§ Work order
For the records below, print the lines from the line with "onboardingComplete : bool;" through the line with "s_onboardingComplete : bool" exactly as written; include both end lines and exclude the rest.
== == ==
Lemma demo_names n self : demo_cluster !! n = Some self → self_svc_name self = n ∧ legal n.
Proof.
  unfold demo_cluster. intros H.
  apply lookup_insert_Some in H as [[<- <-]|[_ H]]; [split; [reflexivity|decided]|].
  apply lookup_insert_Some in H as [[<- <-]|[_ H]]; [split; [reflexivity|decided]|].
  apply lookup_singleton_Some in H as [<- <-]. split; [reflexivity|decided].
Qed.

Lemma trace_request_ends_witness :
  is_Some (root_request (M := list (bytes * bytes)) [] demo_cluster (λ _ _, f64_zero) (λ _ _ l, l) (not_found [])
    3 demo_root demo_facts).
Proof.
  apply (trace_request_ends (M := list (bytes * bytes)) [] list_to_str_law); [exact demo_names| |].
  - vm_compute. reflexivity.
  - decided.
Defined.

Lemma call_reaches_its_method_witness :
  let self := demo_service "a" [demo_sequence (bytes_of_string "A::m") "b::m"] {[demo_name "b"]} in
  ∃ req cs ms, load_methods [demo_sequence (bytes_of_string "A::m") "b::m"] = Ok cs ∧
    get_method cs (call_sequence_method_id self (invoke_method req)) = Some ms ∧
    resolve_method_name_from_request (MkGrpc [] []) (metadata (M := list (bytes * bytes)) req) =
      MkCow (demo_name "a") (bytes_of_string "m").
Proof.
  intros self.
  destruct (parse_call_sequence_entry (MkRawCall (bytes_of_string "a" ++ COLONS ++ bytes_of_string "m") [])) as [entry|] eqn:He; [|done].
  destruct (child_request (M := list (bytes * bytes)) [] demo_facts None entry None) as [req|] eqn:Hr; [|vm_compute in He; simplify_eq; vm_compute in Hr; done].
  destruct (load_methods [demo_sequence (bytes_of_string "A::m") "b::m"]) as [cs|] eqn:Hl; [|vm_compute in Hl; done].
  destruct (parse_method_call_sequence (demo_sequence (bytes_of_string "A::m") "b::m").2) as [ms|] eqn:Hp; [|vm_compute in Hp; done].
  exists req, cs, ms. split; [done|].
  apply (call_reaches_its_method (M := list (bytes * bytes)) [] list_to_str_law (bytes_of_string "a") (bytes_of_string "m")
    [] entry demo_facts None None req self (MkGrpc [] []) [demo_sequence (bytes_of_string "A::m") "b::m"] cs
    (bytes_of_string "A::m") (demo_sequence (bytes_of_string "A::m") "b::m").2 ms);
    [decided|vm_compute; reflexivity|decided|decided|decided|exact He|exact Hr| |exact Hl|decided|left|vm_compute; reflexivity|exact Hp].
  vm_compute in He. injection He as <-. vm_compute. reflexivity.
Defined.
(* ===== verification/LoadGen.v ===== *)
(** The load generator of the applications (apps/app-utils/src/load_gen.rs):
    the validation of its configuration, the choice of the API of a request, the
    error that a response counts as and its counter, and the rows of the trace
    it writes. The generator of random numbers, the clock and the transport are
    not in it. *)
From S2P Require Export Float64 Decimal.
From S2P Require Budget EstModule Predictive Rajomon PaperRajomon.

(** ** The configuration *)

Record GenConfig := MkGenConfig {
  apis : list bytes;
  api_weights : option (list f64);
  slos : list Z;
  timeouts_ms : list Z;
}.

Definition invalid_config (message : string) : result unit bytes := Err (bytes_of_string message).

(** The loop over the weights, with their total. *)
Fixpoint validate_weights (weights : list f64) (total_weight : f64) : result f64 bytes :=
  match weights with
  | [] => Ok total_weight
  | weight :: weights =>
      if negb (f64_is_finite weight) || f64_lt weight f64_zero
      then Err (bytes_of_string "ApiWeights entries must be finite non-negative values")
      else validate_weights weights (f64_add total_weight weight)
  end.

Definition validate (self : GenConfig) : result unit bytes :=
  if decide (apis self = []) then invalid_config "Apis must not be empty"
  else if decide (length (apis self) ≠ length (timeouts_ms self))
  then invalid_config "Timeouts_ms length must match Apis length"
  else if decide (length (apis self) ≠ length (slos self))
  then invalid_config "Slos length must match Apis length"
  else match api_weights self with
       | None => Ok tt
       | Some weights =>
           if decide (length weights ≠ length (apis self))
           then invalid_config "ApiWeights length must match Apis length"
           else match validate_weights weights f64_zero with
                | Err e => Err e
                | Ok total_weight =>
                    if f64_le total_weight f64_zero
                    then invalid_config "ApiWeights must contain at least one positive value"
                    else Ok tt
                end
       end.

Definition weights_of (self : GenConfig) : list f64 :=
  default (replicate (length (apis self)) f64_one) (api_weights self).

Fixpoint cumulate (total_weight cumulative : f64) (weights : list f64) : list f64 :=
  match weights with
  | [] => []
  | weight :: weights =>
      let cumulative := f64_add cumulative (f64_div weight total_weight) in
      cumulative :: cumulate total_weight cumulative weights
  end.

(** [if let Some(last) = cdf.last_mut() { *last = 1.0; }]. *)
Fixpoint set_last (x : f64) (l : list f64) : list f64 :=
  match l with [] => [] | [_] => [x] | y :: l => y :: set_last x l end.

Definition api_weight_cdf (self : GenConfig) : list f64 :=
  let weights := weights_of self in
  let total_weight := foldl f64_add f64_zero weights in
  set_last f64_one (cumulate total_weight f64_zero weights).

(** [iter().position(|cutoff| draw < *cutoff)]. *)
Fixpoint position_above (draw : f64) (cdf : list f64) : option nat :=
  match cdf with
  | [] => None
  | cutoff :: cdf => if f64_lt draw cutoff then Some 0 else S <$> position_above draw cdf
  end.

(** [draw] is the generator's next number in [0, 1). *)
Definition sample_api_handler (cdf : list f64) (draw : f64) : nat :=
  default (length cdf - 1) (position_above draw cdf).

(** The handlers that [load_gen_main] makes: [zip] stops at the shortest list. *)
Definition api_handlers (self : GenConfig) : list (bytes * (Z * Z)) :=
  zip (apis self) (zip (timeouts_ms self) (slos self)).

Definition demo_config (weights : list f64) : GenConfig :=
  MkGenConfig (map bytes_of_string ["a"; "b"; "c"]) (Some weights) [1; 1; 1]%Z [1; 1; 1]%Z.

Example cdf_of_three :
  api_weight_cdf (demo_config [f64_of_Z 1; f64_zero; f64_of_Z 3]) = [f64_lit 1 4; f64_lit 1 4; f64_one].
Proof. vm_compute. reflexivity. Qed.

(** Two weights whose sum is infinite are accepted; only the last API is chosen. *)
Example infinite_total_accepted :
  let huge := binary_normalize prec emax 1 1023 false in
  let config := demo_config [huge; huge; f64_one] in
  validate config = Ok tt ∧ api_weight_cdf config = [f64_zero; f64_zero; f64_one] ∧
  sample_api_handler (api_weight_cdf config) f64_zero = 2.
Proof. vm_compute. done. Qed.

(** ** Sampling *)

Definition is_zero (x : f64) : bool := if x is S754_zero _ then true else false.
(** * HardbanRecords Lab: the client-side store, the dirty-state check and
    the navigation guard of [src/index.tsx], embedded in Rocq.

    The development follows the source top-down: JavaScript strings and
    the two library functions the dirty check relies on ([trim] and
    [JSON.stringify]), the data model, the Zustand store and its actions,
    then the two module views ([MusicPublishingView] and
    [DigitalPublishingAIView]) with their handlers and effects, the
    onboarding tour, the toast container, the task manager, and the
    grouping of rows in [GET /api/data] of [src/backend/server.js].

    Conventions. Identifiers and times are integers. A handler runs to
    its end before the next event is taken, also across its [await]s,
    except where a handler is split in two below. An event is a handler
    followed by the effects of the renders it causes ([after]). The cells
    of a view stay in its record when [setView] leaves the view. *)

From Stdlib Require Import ZArith NArith List Bool Lia String Ascii DecimalString.
From stdpp Require Import base list gmap.
Import ListNotations.

(** ** JavaScript strings *)

Module JS.

(** A string value is a finite sequence of UTF-16 code units. *)
Definition jsstring := list N.

(** ASCII literals of the source, as code units. *)
Definition js (s : string) : jsstring :=
  map N_of_ascii (list_ascii_of_string s).

Definition str_eqb (a b : jsstring) : bool := bool_decide (a = b).

(** WhiteSpace and LineTerminator of ECMA-262: TAB, LF, VT, FF, CR, SP,
    NBSP, U+1680, U+2000..U+200A, U+2028, U+2029, U+202F, U+205F, U+3000
    and U+FEFF. *)
Definition isWhiteSpace (c : N) : bool :=
  match c with
  | 9 | 10 | 11 | 12 | 13 | 32 | 160 | 5760
  | 8232 | 8233 | 8239 | 8287 | 12288 | 65279 => true
  | _ => (8192 <=? c) && (c <=? 8202)
  end%N.

Fixpoint trimStart (s : jsstring) : jsstring :=
  match s with
  | c :: t => if isWhiteSpace c then trimStart t else s
  | [] => []
  end.

Definition trimEnd (s : jsstring) : jsstring := rev (trimStart (rev s)).

(** [String.prototype.trim]. *)
Definition trim (s : jsstring) : jsstring := trimEnd (trimStart s).

(** *** [JSON.stringify] on strings (QuoteJSONString) *)

Definition hexDigit (d : N) : N :=
  (if d <? 10 then 48 + d else 87 + d)%N.

(** [\uXXXX], four lower-case hexadecimal digits. *)
Definition UnicodeEscape (c : N) : jsstring :=
  [92; 117; hexDigit (c / 4096 mod 16); hexDigit (c / 256 mod 16);
   hexDigit (c / 16 mod 16); hexDigit (c mod 16)]%N.

Definition isLeadingSurrogate (c : N) : bool :=
  ((55296 <=? c) && (c <=? 56319))%N.

Definition isTrailingSurrogate (c : N) : bool :=
  ((56320 <=? c) && (c <=? 57343))%N.

(** The single-character escapes: backspace, tab, line feed, form feed,
    carriage return, the double quote and the backslash. *)
Definition singleCharEscape (c : N) : option N :=
  (if c =? 8 then Some 98
   else if c =? 9 then Some 116
   else if c =? 10 then Some 110
   else if c =? 12 then Some 102
   else if c =? 13 then Some 114
   else if c =? 34 then Some 34
   else if c =? 92 then Some 92
   else None)%N.

(** One code point that is not a surrogate pair. *)
Definition quoteUnit (c : N) : jsstring :=
  match singleCharEscape c with
  | Some e => [92%N; e]
  | None =>
      if (c <? 32)%N || isLeadingSurrogate c || isTrailingSurrogate c
      then UnicodeEscape c
      else [c]
  end.

(** The string is read code point by code point: a leading surrogate
    followed by a trailing one is copied, a lone surrogate is escaped. *)
Fixpoint quoteBody (s : jsstring) : jsstring :=
  match s with
  | [] => []
  | c :: t =>
      match t with
      | d :: t' =>
          if isLeadingSurrogate c && isTrailingSurrogate d
          then c :: d :: quoteBody t'
          else quoteUnit c ++ quoteBody t
      | [] => quoteUnit c
      end
  end.

Definition QuoteJSONString (s : jsstring) : jsstring :=
  34%N :: quoteBody s ++ [34%N].

(** [list.join(sep)]. *)
Fixpoint join (sep : jsstring) (l : list jsstring) : jsstring :=
  match l with
  | [] => []
  | [x] => x
  | x :: t => x ++ sep ++ join sep t
  end.

(** *** The share input: [/^\d*\.?\d*$/] and [parseFloat(value) > 100] *)

Definition isDigit (c : N) : bool := ((48 <=? c) && (c <=? 57))%N.

Fixpoint takeDigits (s : jsstring) : jsstring :=
  match s with
  | c :: t => if isDigit c then c :: takeDigits t else []
  | [] => []
  end.

Fixpoint dropDigits (s : jsstring) : jsstring :=
  match s with
  | c :: t => if isDigit c then dropDigits t else s
  | [] => []
  end.

(** [/^\d*\.?\d*$/.test(s)]: digits, at most one dot, digits. *)
Definition isDecimalInput (s : jsstring) : bool :=
  match dropDigits s with
  | 46%N :: t => match dropDigits t with [] => true | _ => false end
  | [] => true
  | _ => false
  end.

Definition digitsValue (ds : jsstring) : N :=
  fold_left (fun acc d => 10 * acc + (d - 48))%N ds 0%N.

(** [parseFloat(s) > 100] for [s] accepted by [isDecimalInput].
    [parseFloat] yields NaN when [s] has no digit (the comparison is then
    false) and otherwise the binary64 nearest to the decimal, ties to
    even. 100 is a binary64 with an even significand and its successor
    is 100 + 2^-46, so the result exceeds 100 exactly when the decimal
    exceeds 100 + 2^-47. *)
Definition parseFloat_gt_100 (s : jsstring) : bool :=
  let int := takeDigits s in
  let frac := match dropDigits s with 46%N :: t => takeDigits t | _ => [] end in
  ((100 * 2 ^ 47 + 1) * 10 ^ N.of_nat (length frac)
     <? digitsValue (int ++ frac) * 2 ^ 47)%N.

End JS.

Import JS.

(** ** Data model (the type definitions of [src/index.tsx]) *)

Inductive View := DASHBOARD | MUSIC | PUBLISHING.

(** A reference to a collaborator row object. Arrays of rows hold
    references: [[...release.splits]] copies the references, not the
    rows, and [rows[i].name = v] writes through them. *)
Abbreviation ref := nat.

Module Collaborator.
(** [ReleaseCollaborator] and [Collaborator]: the same shape. *)
Record t := mk { name : jsstring; share : jsstring }.
End Collaborator.

Module Task.
Record t := mk { id : Z; text : jsstring; dueDate : jsstring; completed : bool }.
End Task.

Inductive ToastType := success | error.

Module ToastMessage.
Record t := mk { id : Z; message : jsstring; type : ToastType }.
End ToastMessage.

Inductive ReleaseStatus := Live | InReview | Submitted | RProcessing.

Module Release.
Record t := mk {
  id : Z; title : jsstring; artist : jsstring; status : ReleaseStatus;
  genre : option jsstring; releaseDate : option jsstring;
  splits : list ref }.
(** [Omit<Release, 'id' | 'status'>], the argument of [addRelease]. *)
Record data := mkData {
  d_title : jsstring; d_artist : jsstring;
  d_genre : option jsstring; d_releaseDate : option jsstring;
  d_splits : list ref }.
End Release.

Inductive BookStatus := Published | BProcessing | Draft.

Record BookRights := {
  territorial : bool; translation : bool; adaptation : bool;
  audio : bool; drm : bool }.

Module BookChapter.
(** [title] is absent on a chapter that [updateChapterContent] created
    by writing past the end of the array. *)
Record t := mk { title : option jsstring; content : jsstring }.
End BookChapter.

Record BookIllustration := { url : jsstring; prompt : jsstring }.

Module Book.
(** [chapters] is a JavaScript array: [None] is a hole. *)
Record t := mk {
  id : Z; title : jsstring; author : jsstring; genre : jsstring;
  status : BookStatus; rights : BookRights; splits : list ref;
  chapters : list (option BookChapter.t); blurb : jsstring;
  keywords : jsstring; illustrations : list BookIllustration;
  coverImageUrl : jsstring }.
(** [Omit<Book, 'id'>], the argument of [addBook]. *)
Record data := mkData {
  d_title : jsstring; d_author : jsstring; d_genre : jsstring;
  d_status : BookStatus; d_rights : BookRights; d_splits : list ref;
  d_chapters : list (option BookChapter.t); d_blurb : jsstring;
  d_keywords : jsstring; d_illustrations : list BookIllustration;
  d_coverImageUrl : jsstring }.
(** [Partial<Book>], the argument of [updateBook]: every field optional. *)
Record partial := mkPartial {
  p_id : option Z; p_title : option jsstring; p_author : option jsstring;
  p_genre : option jsstring; p_status : option BookStatus;
  p_rights : option BookRights; p_splits : option (list ref);
  p_chapters : option (list (option BookChapter.t));
  p_blurb : option jsstring; p_keywords : option jsstring;
  p_illustrations : option (list BookIllustration);
  p_coverImageUrl : option jsstring }.
(** [{}] *)
Definition noChange : partial :=
  mkPartial None None None None None None None None None None None None.
End Book.

#[global] Instance View_eq_dec : EqDecision View.
Proof. solve_decision. Defined.
#[global] Instance Collaborator_eq_dec : EqDecision Collaborator.t.
Proof. solve_decision. Defined.
#[global] Instance Task_eq_dec : EqDecision Task.t.
Proof. solve_decision. Defined.
#[global] Instance ReleaseStatus_eq_dec : EqDecision ReleaseStatus.
Proof. solve_decision. Defined.
#[global] Instance Release_eq_dec : EqDecision Release.t.
Proof. solve_decision. Defined.
#[global] Instance BookStatus_eq_dec : EqDecision BookStatus.
Proof. solve_decision. Defined.
#[global] Instance BookRights_eq_dec : EqDecision BookRights.
Proof. solve_decision. Defined.
#[global] Instance BookChapter_eq_dec : EqDecision BookChapter.t.
Proof. solve_decision. Defined.
#[global] Instance BookIllustration_eq_dec : EqDecision BookIllustration.
Proof. solve_decision. Defined.
#[global] Instance Book_eq_dec : EqDecision Book.t.
Proof. solve_decision. Defined.

(** ** The Zustand store *)

Record Onboarding := {
  tourStepIndex : Z;
  onboardingComplete : bool;
  activeTabOverride : option jsstring }.

Record MusicData := { releases : list Release.t; music_tasks : list Task.t }.

Record PublishingData := { books : list Book.t; publishing_tasks : list Task.t }.

(** [AppState]. The [loading] flags of the AI helpers are left out: no
    action below reads or writes them. *)
Record AppState := {
  isInitialized : bool;
  view : View;
  toasts : list ToastMessage.t;
  onboarding : Onboarding;
  music : MusicData;
  publishing : PublishingData }.

(** The argument of [api.saveData]. *)
Record Snapshot := {
  s_music : MusicData;
  s_publishing : PublishingData;
  s_onboardingComplete : bool }.

(** What the store runs in: the millisecond clock read by [Date.now()],
    the store's state, the collaborator row objects (by reference), the
    calls made to [api.saveData] (time of the call and argument), and the
    due times of the callbacks [() => get()._saveState()] handed to
    [setTimeout] and not yet run. *)
Record World := {
  now : Z;
  state : AppState;
  objects : list Collaborator.t;
  saveCalls : list (Z * Snapshot);
  timers : list Z }.

Definition set_state (w : World) (s : AppState) : World :=
  {| now := now w; state := s; objects := objects w;
     saveCalls := saveCalls w; timers := timers w |}.

Definition set_music (s : AppState) (m : MusicData) : AppState :=
  {| isInitialized := isInitialized s; view := view s; toasts := toasts s;
     onboarding := onboarding s; music := m; publishing := publishing s |}.

Definition set_publishing (s : AppState) (p : PublishingData) : AppState :=
  {| isInitialized := isInitialized s; view := view s; toasts := toasts s;
     onboarding := onboarding s; music := music s; publishing := p |}.

Definition set_isInitialized (s : AppState) (b : bool) : AppState :=
  {| isInitialized := b; view := view s; toasts := toasts s;
     onboarding := onboarding s; music := music s; publishing := publishing s |}.

(** The initial state of [create<AppStore>(...)]. *)
Definition initialState : AppState :=
  {| isInitialized := false;
     view := DASHBOARD;
     toasts := [];
     onboarding := {| tourStepIndex := (-1)%Z; onboardingComplete := false;
                      activeTabOverride := None |};
     music := {| releases := []; music_tasks := [] |};
     publishing := {| books := []; publishing_tasks := [] |} |}.

Definition initialWorld (t : Z) : World :=
  {| now := t; state := initialState; objects := []; saveCalls := []; timers := [] |}.

(** [_saveState]: reads the store and calls [api.saveData] at once; the
    promise it returns resolves 250 ms later with no further effect. *)
Definition _saveState (w : World) : World :=
  let s := state w in
  {| now := now w; state := s; objects := objects w;
     saveCalls := saveCalls w ++
       [(now w, {| s_music := music s; s_publishing := publishing s;
                   s_onboardingComplete := onboardingComplete (onboarding s) |})];
     timers := timers w |}.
== == ==
§ Written reply
  onboardingComplete : bool;
  activeTabOverride : option jsstring }.

Record MusicData := { releases : list Release.t; music_tasks : list Task.t }.

Record PublishingData := { books : list Book.t; publishing_tasks : list Task.t }.

(** [AppState]. The [loading] flags of the AI helpers are left out: no
    action below reads or writes them. *)
Record AppState := {
  isInitialized : bool;
  view : View;
  toasts : list ToastMessage.t;
  onboarding : Onboarding;
  music : MusicData;
  publishing : PublishingData }.

(** The argument of [api.saveData]. *)
Record Snapshot := {
  s_music : MusicData;
  s_publishing : PublishingData;
  s_onboardingComplete : bool }.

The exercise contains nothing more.